Page 1 of 1
Fake sessions?
Posted: Sat Aug 23, 2008 9:41 am
by Chalks
I've been using sessions for awhile mainly to pass error codes back and forth between pages. Now I'm actually using it to determine whether a user can access their personal information. I'm wondering if users could create fake session data. Is that possible? If so, how can I prevent it... any tutorials?
In particular, I have one page that loads based on whether the $_SESSION['logged'] value is true, and the content is based on $_SESSION['name'].
Thanks.
Re: Fake sessions?
Posted: Sat Aug 23, 2008 3:13 pm
by jaoudestudios
Yes sessions can be faked. If you google it there are loads of results. Php does have a response which is to generate a new session_id everytime a page is loaded.
Sessions are useful for the situation you are in, I can not see another way.
You could encode the session data! But thats another story.
Instead of sending TRUE, send the user_id, then when they come to a secure page check that id in the database to double check that the user exists if it does display the page, otherwise destroy the session and redirect them to the log in page.
Re: Fake sessions?
Posted: Mon Aug 25, 2008 5:09 am
by Mordred
jaoudestudios wrote:Yes sessions can be faked. If you google it there are loads of results. Php does have a response which is to generate a new session_id everytime a page is loaded.
You seem to be mixing session_id theft with session data, and from then on what you say is nonsense. Do learn your terminology please.
@
Chalks:
Session data is just a handy way to keep data on the server, and to "hide" the actual means of storage behind the interface of $_SESSION. Session storage can be implemented over the file system (the default implementation), over database, shared memory, pidgeons

, you name it.
Thus, there are two points of attack:
- Attack the underlying session storage (for example if you store sessions in a database, and you have a SQL injection hole that allows db modification, you can also modify session data)

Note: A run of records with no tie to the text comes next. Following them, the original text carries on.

(** * work-log: a shallow embedding of the time tracker and its reports

    The development follows the layering of the program:
    - [date], [time], [datetime], [timedelta]: the values of Python's
      [datetime] module that the program manipulates (proleptic Gregorian
      calendar, ordinals, week days, ISO-8601 text);
    - [Project], [WorkEntry]: app/models.py;
    - [Database]: app/db.py, two SQLite tables held in rowid order, the
      timestamps stored as ISO-8601 text and compared as text;
    - the commands of app/cli.py: [start_work], [stop_work], [add_project],
      [_show_day_report], [_show_week_report].

    Hours are Python floats in the program.  They are modelled by exact
    rationals ([Q]): rounding of binary floating point is outside the model,
    every other step of the computation is kept. *)

From Stdlib Require Import ZArith QArith List Bool Lia Ascii String Permutation.
Import ListNotations.

Local Open Scope Z_scope.

(* ================================================================= *)
(** ** Python's calendar arithmetic (datetime.py) *)

Module Calendar.

Definition MINYEAR : Z := 1.
Definition MAXYEAR : Z := 9999.
Definition _MAXORDINAL : Z := 3652059.

Definition _DI400Y : Z := 146097.
Definition _DI100Y : Z := 36524.
Definition _DI4Y : Z := 1461.

(** year % 4 == 0 and (year % 100 != 0 or year % 400 == 0) *)
Definition _is_leap (year : Z) : bool :=
  (year mod 4 =? 0) && (negb (year mod 100 =? 0) || (year mod 400 =? 0)).

(** y = year - 1; y*365 + y//4 - y//100 + y//400 *)
Definition _days_before_year (year : Z) : Z :=
  let y := year - 1 in
  y * 365 + y / 4 - y / 100 + y / 400.

(** _DAYS_IN_MONTH = [-1, 31, 28, 31, 30, 31, 30, 31, 31, 30, 31, 30, 31] *)
Definition _DAYS_IN_MONTH (month : Z) : Z :=
  match month with
  | 1 => 31 | 2 => 28 | 3 => 31 | 4 => 30 | 5 => 31 | 6 => 30
  | 7 => 31 | 8 => 31 | 9 => 30 | 10 => 31 | 11 => 30 | 12 => 31
  | _ => -1
  end.

(** _DAYS_BEFORE_MONTH: the running sum of the table above. *)
Definition _DAYS_BEFORE_MONTH (month : Z) : Z :=
  match month with
  | 1 => 0 | 2 => 31 | 3 => 59 | 4 => 90 | 5 => 120 | 6 => 151
  | 7 => 181 | 8 => 212 | 9 => 243 | 10 => 273 | 11 => 304 | 12 => 334
  | _ => -1
  end.

Definition _days_in_month (year month : Z) : Z :=
  if (month =? 2) && _is_leap year then 29 else _DAYS_IN_MONTH month.

Definition _days_before_month (year month : Z) : Z :=
  _DAYS_BEFORE_MONTH month + (if (2 <? month) && _is_leap year then 1 else 0).

Definition _ymd2ord (year month day : Z) : Z :=
  _days_before_year year + _days_before_month year month + day.

(** The month and day of the [n]-th day (from 0) of a year. *)
Definition _month_day (leapyear : bool) (n : Z) : Z * Z :=
  let month := Z.shiftr (n + 50) 5 in
  let preceding :=
    _DAYS_BEFORE_MONTH month + (if (2 <? month) && leapyear then 1 else 0) in
  if n <? preceding then
    let month' := month - 1 in
    let preceding' :=
      preceding
      - (_DAYS_IN_MONTH month' + (if (month' =? 2) && leapyear then 1 else 0)) in
    (month', n - preceding' + 1)
  else (month, n - preceding + 1).

Definition _ord2ymd (n0 : Z) : Z * Z * Z :=
  let n := n0 - 1 in
  let n400 := n / _DI400Y in
  let n := n mod _DI400Y in
  let year := n400 * 400 + 1 in
  let n100 := n / _DI100Y in
  let n := n mod _DI100Y in
  let n4 := n / _DI4Y in
  let n := n mod _DI4Y in
  let n1 := n / 365 in
  let n := n mod 365 in
  let year := year + n100 * 100 + n4 * 4 + n1 in
  if (n1 =? 4) || (n100 =? 4) then (year - 1, 12, 31)
  else
    let leapyear := (n1 =? 3) && (negb (n4 =? 24) || (n100 =? 3)) in
    let '(month, day) := _month_day leapyear n in
    (year, month, day).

- Attack the code that legitimately writes to the session data
Code: Select all
if (buggy_check()) $_SESSION['logged']=1; //subvert buggy_check() and you're in
A real-life example of the second can be seen in an adjacent topic:
viewtopic.php?f=34&t=87141&p=480931#p480931
Re: Fake sessions?
Posted: Tue Aug 26, 2008 12:06 am
by Chalks
Ah, thanks, that makes sense.
Mordred wrote:- Attack the underlying session storage (for example if you store sessions in a database, and you have a SQL injection hole that allows db modification, you can also modify session data)

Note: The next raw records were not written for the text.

Lemma model_failure_fails_the_request_witness :
  detectWineLabels ScriptedFaults.model_down Scripted.png Scripted.start
  = (Thrown (Error "fetch failed"),
     {| world := O; trace := ([] ++ [CallInvokeLLM Scripted.png])%list |})
  /\ processWineImage ScriptedFaults.model_down Scripted.png Scripted.start
     = (Thrown (Error "fetch failed"),
        {| world := O;
           trace := ([] ++ [CallInvokeLLM Scripted.png;
                       ConsoleError "Failed to process wine image:"])%list |}).
Proof.
  apply (@model_failure_fails_the_request ScriptedFaults.model_down
           Scripted.png Scripted.start (Error "fetch failed") O).
  - apply RegexFacts.test_spec. reflexivity.
  - reflexivity.
Defined.

(** X7. A failure to read the metadata fails the whole request: on a
    well-shaped input for which boxes came back, when
    [sharp(buffer).metadata()] throws, [processWineImage] throws the same
    value after the [console.error] of its outer [catch], and no box was
    cropped or stored. *)
Theorem unreadable_image_fails_the_request
    (P : Platform) (uri : string) (st st1 : State (World P))
    (labels : list JSONValue) (e : exn) (w2 : World P) :
  Regex.Matches DataUri.pattern uri ->
  detectWineLabels P uri st = (Returned labels, st1) ->
  labels <> [] ->
  sharp_metadata P (Buffer_from P (snd (DataUri.groups uri))) (world st1)
    = (inl e, w2) ->
  processWineImage P uri st
  = (Thrown e,
     {| world := w2;
        trace := (trace st1 ++ [CallMetadata;
                    ConsoleError "Failed to process wine image:"])%list |}).
Proof.
  intros Hm Hd Hne Hmd.
  unfold processWineImage, try_catch, bind at 1.
  rewrite (WineFacts.base64ToBuffer_matched P Hm). cbn [lift ret].
  unfold bind at 1. rewrite Hd.
  destruct labels as [|b labels]; [congruence|].
  cbn [List.length Nat.eqb].
  unfold bind at 1, getImageDimensions, bind at 1, call. rewrite Hmd.
  unfold bind, console_error, emit, throw. cbn [world trace].
  rewrite <- app_assoc. reflexivity.
Qed.

Lemma unreadable_image_fails_the_request_witness :
  processWineImage ScriptedFaults.unreadable_image Scripted.png Scripted.start
  = (Thrown (Error "Input buffer contains unsupported image format"),
     {| world := O;
        trace := ([CallInvokeLLM Scripted.png]
                  ++ [CallMetadata;
                      ConsoleError "Failed to process wine image:"])%list |}).
Proof.
  apply (@unreadable_image_fails_the_request ScriptedFaults.unreadable_image
           Scripted.png Scripted.start
           {| world := O; trace := [CallInvokeLLM Scripted.png] |}
           [box_value Scripted.label]
           (Error "Input buffer contains unsupported image format") O).
  - apply RegexFacts.test_spec. reflexivity.
  - reflexivity.
  - discriminate.
  - reflexivity.
Defined.

(** X8. Every crop of a result was stored: its [id] is a value [nanoid]
    returned, its [url] is what [storagePut] answered for the key
    [wine-crops/<id>.png] with the content type [image/png], and that
    store call is in the trace of the run. *)
Theorem returned_crops_were_stored
    (P : Platform) (uri : string) (st st' : State (World P))
    (result : ProcessingResult.t) :
  processWineImage P uri st = (Returned result, st') ->
  Forall (stored P (trace st')) (ProcessingResult.crops result).
Proof.
  intros H.
  destruct (processWineImage_paths P uri st)
    as (evs & o & st0 & Hrun & Ht & _ & _ & Hs).
  rewrite H in Hrun. injection Hrun as <- <-.
  rewrite Ht. exact Hs.
Qed.

Lemma returned_crops_were_stored_witness :
  Forall
    (stored (ScriptedFaults.finds [Scripted.label; Scripted.inverted])
       [CallInvokeLLM Scripted.png; CallMetadata;
        CallExtract (Mapper.cropRegion Scripted.label Scripted.dims1000);
        CallNanoid; CallStoragePut "wine-crops/a.png" "image/png";
        CallExtract (Mapper.cropRegion Scripted.inverted Scripted.dims1000);
        ConsoleError "Failed to process individual label:"])
    [ {| CropResult.id := "a";
         CropResult.url := "https://storage/wine-crops/a.png";
         CropResult.bbox := tuple_of (box_value Scripted.label) |} ].
Proof.
  apply (@returned_crops_were_stored
           (ScriptedFaults.finds [Scripted.label; Scripted.inverted])
           Scripted.png Scripted.start
           {| world := 1%nat;
              trace :=
                [CallInvokeLLM Scripted.png; CallMetadata;
                 CallExtract (Mapper.cropRegion Scripted.label Scripted.dims1000);
                 CallNanoid; CallStoragePut "wine-crops/a.png" "image/png";
                 CallExtract (Mapper.cropRegion Scripted.inverted Scripted.dims1000);
                 ConsoleError "Failed to process individual label:"] |}
           {| ProcessingResult.crops :=
                [ {| CropResult.id := "a";
                     CropResult.url := "https://storage/wine-crops/a.png";
                     CropResult.bbox := tuple_of (box_value Scripted.label) |} ];
              ProcessingResult.bboxes := [tuple_of (box_value Scripted.label)] |}).
  reflexivity.
Defined.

Is there a way to find out how my sessions are being stored? I have no idea if it's going into a cookie, or is stored in a database, or simply exists in the 4th dimension. If stored in a cookie, could someone conceivably create a cookie that looks real to the server, but isn't?
Re: Fake sessions?
Posted: Tue Aug 26, 2008 2:55 am
by Mordred
Most probably the default, i.e. in files in the session.savepath (variable in php.ini) directory.
http://bg.php.net/manual/en/function.se ... andler.php is the way to change the storage mechanism.
Sessions in cookies is a bit tricky, so don't try it at home

Databases and files are the two most common scenarios, you shouldn't worry about others until you start developing huge applications with millions of users.